(** A committed transaction leaves a well-formed table well-formed. *)
Lemma transaction_preserves_wf now em ph db db' r :
  WellFormed db -> transaction now em ph db = Ok (db', r) -> WellFormed db'.
Proof.
  intros WF Htx.
  destruct (findMatches em ph (rows db)) as [|m ms] eqn:E.
  - unfold transaction in Htx. rewrite E in Htx. unfold create in Htx.
    destruct (uniqueViolation (rows db) em ph); simpl in Htx; [discriminate|].
    destruct (buildResponse _ _); simpl in Htx; [|discriminate].
    injection Htx as <- _.
    apply wf_add_row; simpl; auto; discriminate.
  - assert (Hm : findMatches em ph (rows db) <> []) by (rewrite E; discriminate).
    destruct (primaryRecords_shape em ph db WF Hm)
      as [p [others [R [Hrow [Hprim Hfresh]]]]].
    rewrite (transaction_matched now em ph db p others Hm R) in Htx.
    pose proof (wf_merged now em ph db p others WF R Hrow Hprim Hfresh) as WF1.
    destruct (decideNewInformation_shape _ _ _ _ _ _ _ _ Htx) as [-> | [e [q ->]]];
      [assumption|].
    apply (wf_add_row _ _ WF1); simpl; auto; [discriminate|].
    intros l [= <-]. exists (mergeRow (map id others) (id p) now p).
    split; [|split; [apply mergeRow_id|]].
    + rewrite (mergedRowsOf_eq now em ph db p others R). now apply in_map.
    + rewrite mergeRow_linkPrecedence.
      replace (inIds (id p) (map id others)) with false; [assumption|].
      symmetry. now apply inIds_false.
Qed.
(** The counters after the loop over the answers of a batch. *)
Lemma fold_record_result_counts (cs : list string) : forall rc t,
  let t' := fold_left record_result (imap (answer rc d) cs) t in
  t_skipped t' = t_skipped t + length (List.filter (dict_mem d) cs) /\
  t_failures t' <=
    t_failures t + length (List.filter (fun c => negb (dict_mem d c)) cs) /\
  t_failures t <= t_failures t'.
Proof.
  induction cs as [|c cs IH]; intros rc t; cbv zeta.
  - simpl. lia.
  - rewrite answer_shift. cbn [fold_left List.filter].
    specialize (IH (fun i => rc (S i)) (record_result t (answer rc d 0 c))).
    cbv zeta in IH. destruct IH as (Hs & Hf & Hmono).
    rewrite Hs. unfold answer in *.
    destruct (dict_mem d c); cbn [negb length] in *.
    + change (record_result t (c, OStr "SKIPPED"))
        with {| t_results := t_results t; t_failures := t_failures t;
                t_skipped := t_skipped t + 1 |} in *.
      cbn [t_skipped t_failures] in *. lia.
    + destruct (rc 0%nat =? 0)%Z;
        cbn [record_result truthy t_skipped t_failures] in *; lia.
Qed.

Lemma record_result_ran (t : tally) (r : string * outcome) (c : string) :
  r.2 <> ONone ->
  (exists v, dict_get (t_results t) c = Some v /\ ran v) ->
  exists v, dict_get (t_results (record_result t r)) c = Some v /\ ran v.
Proof.
  destruct r as [c' o]. simpl. intros Ho Hc. unfold record_result.
  assert (Hset : forall v', ran v' ->
    exists v, dict_get (dict_set (t_results t) c' v') c = Some v /\ ran v).
  { intros v' Hv'. rewrite dict_get_set.
    destruct (String.eqb c c'); eauto. }
  destruct o as [[]|s|]; simpl; try congruence.
  - apply Hset. now left.
  - apply Hset. now right.
  - destruct (String.eqb s "SKIPPED"); [assumption|].
    destruct (is_empty s); simpl; apply Hset; [now right | now left].
Qed.

Lemma fold_record_result_ran (rs : list (string * outcome)) (c : string) :
  forall t,
  Forall (fun r => r.2 <> ONone) rs ->
  (exists v, dict_get (t_results t) c = Some v /\ ran v) ->
  exists v,
    dict_get (t_results (fold_left record_result rs t)) c = Some v /\ ran v.
Proof.
  induction rs as [|r rs IH]; intros t Hrs Ht; simpl; [assumption|].
  apply Forall_cons in Hrs as [Hr Hrs].
  apply IH; [assumption|]. now apply record_result_ran.
Qed.

Lemma fold_record_result_ran_elem (rs : list (string * outcome))
    (c : string) (failed : bool) : forall t,
  Forall (fun r => r.2 <> ONone) rs -> (c, OBool failed) ∈ rs ->
  exists v,
    dict_get (t_results (fold_left record_result rs t)) c = Some v /\ ran v.
Proof.
  induction rs as [|r rs IH]; intros t Hrs Hc; [now apply elem_of_nil in Hc|].
  apply Forall_cons in Hrs as [Hr Hrs]. simpl.
  apply elem_of_cons in Hc as [<-|Hc]; [|now apply IH].
  apply fold_record_result_ran; [assumption|].
  unfold record_result. destruct failed; simpl; rewrite dict_get_set;
    rewrite String.eqb_refl; eexists; (split; [reflexivity|]);
    [now left | now right].
Qed.

End Tally.

Lemma filter_split_length {A : Type} (p : A -> bool) (l : list A) :
  length (List.filter p l) + length (List.filter (fun x => negb (p x)) l) =
  length l.
Proof.
  induction l as [|x l IH]; [reflexivity|].
  simpl. destruct (p x); simpl; lia.
Qed.

(** X4. A run that reaches its end has accounted for every line of the
    batch: each was either executed or counted as skipped, and no more
    failures are counted than commands were executed. *)
Theorem main_accounts_for_every_line (w : World) (argv : list string) :
  ended (main w argv) = Exit 0 ->
  skipped_count (main w argv) + length (executed (main w argv)) =
    length (normalized (main w argv)) /\
  failure_count (main w argv) <= length (executed (main w argv)).
Proof.
  intros Hend.
  destruct (main_completed w argv Hend)
    as (e & lines & Hraised & -> & Hexec & _ & -> & -> & _).
  destruct (scrub_lines_attempted e lines [] Hraised) as [-> Hlen].
  rewrite Hexec, length_map, <- Hlen.
  destruct (fold_record_result_counts (seeded (scrub_lines e lines []))
              (lines_out (scrub_lines e lines [])) (returncode w)
              {| t_results := seeded (scrub_lines e lines []);
                 t_failures := 0; t_skipped := 0 |}) as (-> & Hf & _).
  cbn [t_skipped t_failures] in *.
  pose proof (filter_split_length (dict_mem (seeded (scrub_lines e lines [])))
                (lines_out (scrub_lines e lines []))).
  lia.
Qed.

Lemma main_accounts_for_every_line_witness :
  ended (main mixed_batch sample_argv) = Exit 0 /\
  skipped_count (main mixed_batch sample_argv) +
    length (executed (main mixed_batch sample_argv)) =
    length (normalized (main mixed_batch sample_argv)) /\
  failure_count (main mixed_batch sample_argv) <=
    length (executed (main mixed_batch sample_argv)).
Proof.
  split; [reflexivity|].
  apply (main_accounts_for_every_line mixed_batch sample_argv).
  reflexivity.
Defined.

(** X5. In a run that reaches its end, every command that was executed is
    a key of the results map, with [FAILURE] or [SUCCESS] as its status. *)
Theorem executed_commands_have_status (w : World) (argv : list string)
    (c : string) :
  ended (main w argv) = Exit 0 ->
  c ∈ executed (main w argv) ->
  dict_get (results (main w argv)) c = Some "FAILURE" \/
  dict_get (results (main w argv)) c = Some "SUCCESS".
Proof.
  intros Hend Hc.
  destruct (main_completed w argv Hend)
    as (e & lines & Hraised & _ & Hexec & -> & _).
  rewrite Hexec in Hc. apply list_elem_of_In, filter_In in Hc as [Hc Hmem].
  apply list_elem_of_In, list_elem_of_lookup in Hc as [i Hi].
  apply negb_true_iff in Hmem.
  destruct (fold_record_result_ran_elem
    (imap (answer (returncode w) (seeded (scrub_lines e lines [])))
          (lines_out (scrub_lines e lines []))) c
    (if (returncode w i =? 0)%Z then false else true)
    {| t_results := seeded (scrub_lines e lines []);
       t_failures := 0; t_skipped := 0 |}) as (v & Hv & [->| ->]); auto.
  - apply answers_not_none.
  - apply list_elem_of_lookup. exists i.
    rewrite list_lookup_imap, Hi. unfold answer. simpl. now rewrite Hmem.
Qed.

Lemma executed_commands_have_status_witness :
  ended (main mixed_batch sample_argv) = Exit 0 /\
  "/NAS/mis/esp/scripts/praa5678.ctl" ∈ executed (main mixed_batch sample_argv) /\
  (dict_get (results (main mixed_batch sample_argv))
     "/NAS/mis/esp/scripts/praa5678.ctl" = Some "FAILURE" \/
   dict_get (results (main mixed_batch sample_argv))
     "/NAS/mis/esp/scripts/praa5678.ctl" = Some "SUCCESS").
Proof.
  assert (Hin : "/NAS/mis/esp/scripts/praa5678.ctl"
                ∈ executed (main mixed_batch sample_argv))
    by (right; left).
  split; [reflexivity|]. split; [exact Hin|].
  exact (executed_commands_have_status mixed_batch sample_argv _
           eq_refl Hin).
Defined.

Section Entries.

Lemma dict_set_entries (P : string -> Prop) (d : dict) (k v : string) :
  Forall (fun kv => P kv.2) d -> P v ->
  Forall (fun kv => P kv.2) (dict_set d k v).
Proof.
  intros Hd Hv. induction d as [|[k0 v0] d IH]; simpl.
  - now constructor.
  - apply Forall_cons in Hd as [H0 Hd].
    destruct (String.eqb k k0); constructor; auto.
Qed.

Lemma scrub_lines_entries (e : Env) (lines : list string) : forall d,
  Forall (fun kv => kv.2 = "SKIPPED") d ->
  Forall (fun kv => kv.2 = "SKIPPED") (seeded (scrub_lines e lines d)).
Proof.
  induction lines as [|line lines IH]; intros d Hd; simpl; [assumption|].
  destruct (scrub_line e (strip line)) as [[cmd skip]|err]; simpl;
    [|assumption].
  apply IH. destruct skip; [|assumption].
  now apply (dict_set_entries (fun v => v = "SKIPPED")).
Qed.

Lemma fold_record_result_entries (rs : list (string * outcome)) : forall t,
  Forall (fun r => r.2 <> ONone) rs ->
  Forall (fun kv => settled kv.2) (t_results t) ->
  Forall (fun kv => settled kv.2)
    (t_results (fold_left record_result rs t)).
Proof.
  induction rs as [|[c o] rs IH]; intros t Hrs Ht; simpl; [assumption|].
  apply Forall_cons in Hrs as [Ho Hrs]. apply IH; [assumption|].
  unfold record_result, settled in *. simpl in Ho.
  destruct o as [[]|s|]; simpl; try congruence;
    try (apply (dict_set_entries settled); unfold settled; auto).
  destruct (String.eqb s "SKIPPED"); [assumption|].
  destruct (is_empty s); simpl;
    apply (dict_set_entries settled); unfold settled; auto.
Qed.

End Entries.

(** X6. The overview resolves a log file only for a command that is
    trackable and whose status is [FAILURE], and what it shows is
    [get_runjob_logfile] of that command: a failing command that is not
    trackable is listed without a log file. *)
Theorem logfiles_only_for_failed_trackable (w : World) (argv : list string)
    (k p : string) :
  (k, p) ∈ logfiles (main w argv) ->
  has_logfile k = true /\
  (k, "FAILURE") ∈ results (main w argv) /\
  p = get_runjob_logfile (env w) k.
Proof.
  intros Hkp.
  assert (Hend : ended (main w argv) = Exit 0).
  { revert Hkp. unfold main.
    repeat match goal with
    | |- context [match ?x with _ => _ end] =>
        destruct x; try (intros H; now apply elem_of_nil in H)
    end; reflexivity. }
  destruct (main_completed w argv Hend)
    as (e & lines & _ & _ & _ & Hres & _ & _ & Hlog & Henv).
  rewrite Hlog in Hkp. rewrite Hres. clear Hlog Hres.
  destruct (0 <? _)%nat; [|now apply elem_of_nil in Hkp].
  unfold overview in Hkp.
  apply list_elem_of_In, in_flat_map in Hkp as ([k' v] & Hin & Hkp).
  destruct ((String.eqb v "LONGRUN" || String.eqb v "FAILURE")
            && has_logfile k') eqn:Hcond; [|destruct Hkp].
  destruct Hkp as [[= <- <-]|[]].
  apply andb_true_iff in Hcond as [Hv Hk]. split; [exact Hk|].
  split; [|apply Henv].
  apply orb_true_iff in Hv as [Hv|Hv]; apply String.eqb_eq in Hv; subst v.
  - exfalso.
    pose proof (fold_record_result_entries
      (imap (answer (returncode w) (seeded (scrub_lines e lines [])))
            (lines_out (scrub_lines e lines [])))
      {| t_results := seeded (scrub_lines e lines []);
         t_failures := 0; t_skipped := 0 |}
      (answers_not_none _ _ _)) as Hall.
    cbn [t_results] in Hall.
    assert (Hseed : Forall (fun kv : string * string => settled kv.2)
                      (seeded (scrub_lines e lines []))).
    { eapply Forall_impl; [apply scrub_lines_entries; constructor|].
      intros kv Hkv. now left. }
    specialize (Hall Hseed). rewrite Forall_forall in Hall.
    destruct (Hall _ (proj2 (list_elem_of_In _ _) Hin)) as [H|[H|H]];
      discriminate H.
  - now apply list_elem_of_In.
Qed.
(** * futaba: the confusable-homoglyph text filter, the welcome model and ping

    A shallow embedding of [Filter] (cogs/filter/filter.py) and of the
    parts of Python's [re] module it runs on, of [WelcomeStorage] and
    [WelcomeModel] (sql/models/welcome.py) and of the arithmetic of
    [ping] (cogs/misc/core.py) (part I), the definitions the statements
    need (part II), the lemmas (part III), the properties of the filter
    (part IV) and further properties of the three files (part V).

    Python strings are sequences of Unicode code points: a [str] is a
    [list N].  Three things the filter takes from its environment are
    parameters of the development, and every general theorem holds for
    all of them: the confusables oracle
    ([confusable_homoglyphs.confusables.is_confusable]), the case folding
    of [re.IGNORECASE] ([lower]) and the built-in hash of strings
    ([hash_str]).  The welcome model takes the database behind
    [self.sql] as a parameter in the same way. *)

From Stdlib Require Import ZArith NArith List String Ascii Bool Lia.
From stdpp Require Import base option list gmap.
(** X5. Cutting a record loses nothing: for a chunk size from 1 to
    [sys.maxsize], and a quality string as long as the sequence where there
    is one, the chunks' sequences joined in order are the record's sequence,
    each has from 1 to [chunksize] characters, and the chunks' qualities
    joined are the record's quality, each as long as its chunk's sequence.
    A FASTA record's chunks have no quality. *)
Theorem split_record_roundtrip rec n :
  1 <= n <= sys_maxsize ->
  (forall q, Fastx.quality rec = Some q ->
             String.length q = String.length (Fastx.sequence rec)) ->
  exists cs,
    record_chunks rec n = Ok cs
    /\ join (chunk_seq <$> cs) = Fastx.sequence rec
    /\ Forall (fun c => (1 <= String.length (chunk_seq c) <= Z.to_nat n)%nat)
              cs
    /\ match Fastx.quality rec with
       | None => Forall (fun c => chunk_qual c = None) cs
       | Some q =>
           exists qs,
             chunk_qual <$> cs = Some <$> qs
             /\ join qs = q
             /\ Forall2 (fun c q' =>
                           String.length q' = String.length (chunk_seq c))
                        cs qs
       end.
Proof.
  intros Hn Hq. rewrite record_chunks_bind.
  destruct (string_chunks_spec (Fastx.sequence rec) n Hn)
    as (ss & Hss & Hjoin & Hsome & Hsize).
  rewrite Hss, bind_Ok.
  assert (Forall (fun s => (1 <= String.length s <= Z.to_nat n)%nat) ss)
    as Hbound.
  { apply Forall_lookup_2. intros i c Hc.
    assert (is_Some (ss !! i)) as Hi%Hsome by (by eexists).
    rewrite (Hsize i c Hc). lia. }
  destruct (Fastx.quality rec) as [qual|].
  - destruct (string_chunks_spec qual n Hn) as (qs & Hqs & Hjoinq & _).
    destruct (string_chunks_same_shape _ _ _ _ _ Hn (Hq _ eq_refl) Hss Hqs)
      as [Hlen Hsame].
    rewrite Hqs, !bind_Ok. eexists. split; [done|].
    split; [|split].
    + rewrite (fmap_imap_values _ _ fst) by done.
      rewrite <- list_fmap_compose.
      rewrite (fmap_ext_all _ fst) by done.
      rewrite fst_zip by lia. done.
    + apply Forall_lookup_2. intros i c.
      rewrite list_lookup_imap, list_lookup_fmap.
      destruct (zip ss qs !! i) as [[s q]|] eqn:Hz; [|done].
      intros [= <-]. simpl.
      apply lookup_zip_Some in Hz as [Hs _].
      by apply (Forall_lookup_1 _ _ _ _ Hbound Hs).
    + exists qs. split; [|split; [done|]].
      * rewrite (fmap_imap_values _ _ snd) by done.
        rewrite <- list_fmap_compose.
        rewrite <- (snd_zip ss qs) at 2 by lia.
        rewrite <- list_fmap_compose. by apply fmap_ext_all.
      * apply Forall2_same_length_lookup_2.
        { rewrite length_imap, length_fmap, length_zip. lia. }
        intros i c q'. rewrite list_lookup_imap, list_lookup_fmap.
        destruct (zip ss qs !! i) as [[s q]|] eqn:Hz; [|done].
        intros [= <-] Hq'. simpl.
        apply lookup_zip_Some in Hz as [Hs Hqi].
        rewrite Hq' in Hqi. injection Hqi as ->. by eapply Hsame.
  - rewrite bind_Ok. eexists. split; [done|]. split; [|split].
    + rewrite (fmap_imap_values _ _ fst) by done.
      rewrite <- list_fmap_compose.
      rewrite (fmap_ext_all _ id) by done.
      by rewrite list_fmap_id.
    + apply Forall_lookup_2. intros i c.
      rewrite list_lookup_imap, list_lookup_fmap.
      destruct (ss !! i) as [s|] eqn:Hs; [|done].
      intros [= <-]. simpl.
      by apply (Forall_lookup_1 _ _ _ _ Hbound Hs).
    + apply Forall_lookup_2. intros i c.
      rewrite list_lookup_imap, list_lookup_fmap.
      destruct (ss !! i) as [s|]; [|done]. by intros [= <-].
Qed.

□ □ □ □

■ Exercise description
Given the data above, transcribe exactly the lines from the one containing "with _ => _ end] =>" down to the one containing "rewrite Hlog in", and no others.

■ Reply to the task
    | |- context [match ?x with _ => _ end] =>
        destruct x; try (intros H; now apply elem_of_nil in H)
    end; reflexivity. }
  destruct (main_completed w argv Hend)
    as (e & lines & _ & _ & _ & Hres & _ & _ & Hlog & Henv).
  rewrite Hlog in Hkp. rewrite Hres. clear Hlog Hres.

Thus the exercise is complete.